§ Goal of the exercise:
Copy all lines in the material holding the string "Lemma".

§ Information:
Definition demo_session (w : World) : UploadSession :=
  default (new_session (H := demo_crates) demo_cfg demo_prepare 0 7%N 8%N)
    (sessions (w_store w) !! "7").

Lemma committed_file_immutable_witness :
  ∃ w', step (H := demo_crates) demo_cfg (LPurge 4 "7" 15) demo_final = Some w' ∧
    fs_read demo_path (w_fs w') = fs_read demo_path (w_fs demo_final).
Proof.
  destruct (step (H := demo_crates) demo_cfg (LPurge 4 "7" 15) demo_final) as [w'|] eqn:E;
    [|vm_compute in E; discriminate].
  exists w'. split; [reflexivity|].
  exact (committed_file_immutable (H := demo_crates) demo_cfg true demo_final _ w' "7"
           (demo_session demo_final) demo_reach E
           ltac:(vm_compute; reflexivity) ltac:(vm_compute; reflexivity)).
Defined.

Lemma push_commit_exclusion_witness :
  ∃ k, w_tasks (demo_at 17) !! 3%nat = Some k ∧ bool_decide (push_id k = Some "7") = false.
Proof.
  destruct (w_tasks (demo_at 17) !! 3%nat) as [k|] eqn:E; [|vm_compute in E; discriminate].
  exists k. split; [reflexivity|]. apply bool_decide_eq_false_2.
  eapply (push_commit_exclusion (H := demo_crates) demo_cfg true (demo_at 17) "7");
    [apply (demo_at_reach 17); vm_compute; reflexivity|vm_compute; reflexivity| |exact E].
  left. vm_compute. reflexivity.
Defined.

§ Task solution:
Lemma committed_file_immutable_witness :
Lemma push_commit_exclusion_witness :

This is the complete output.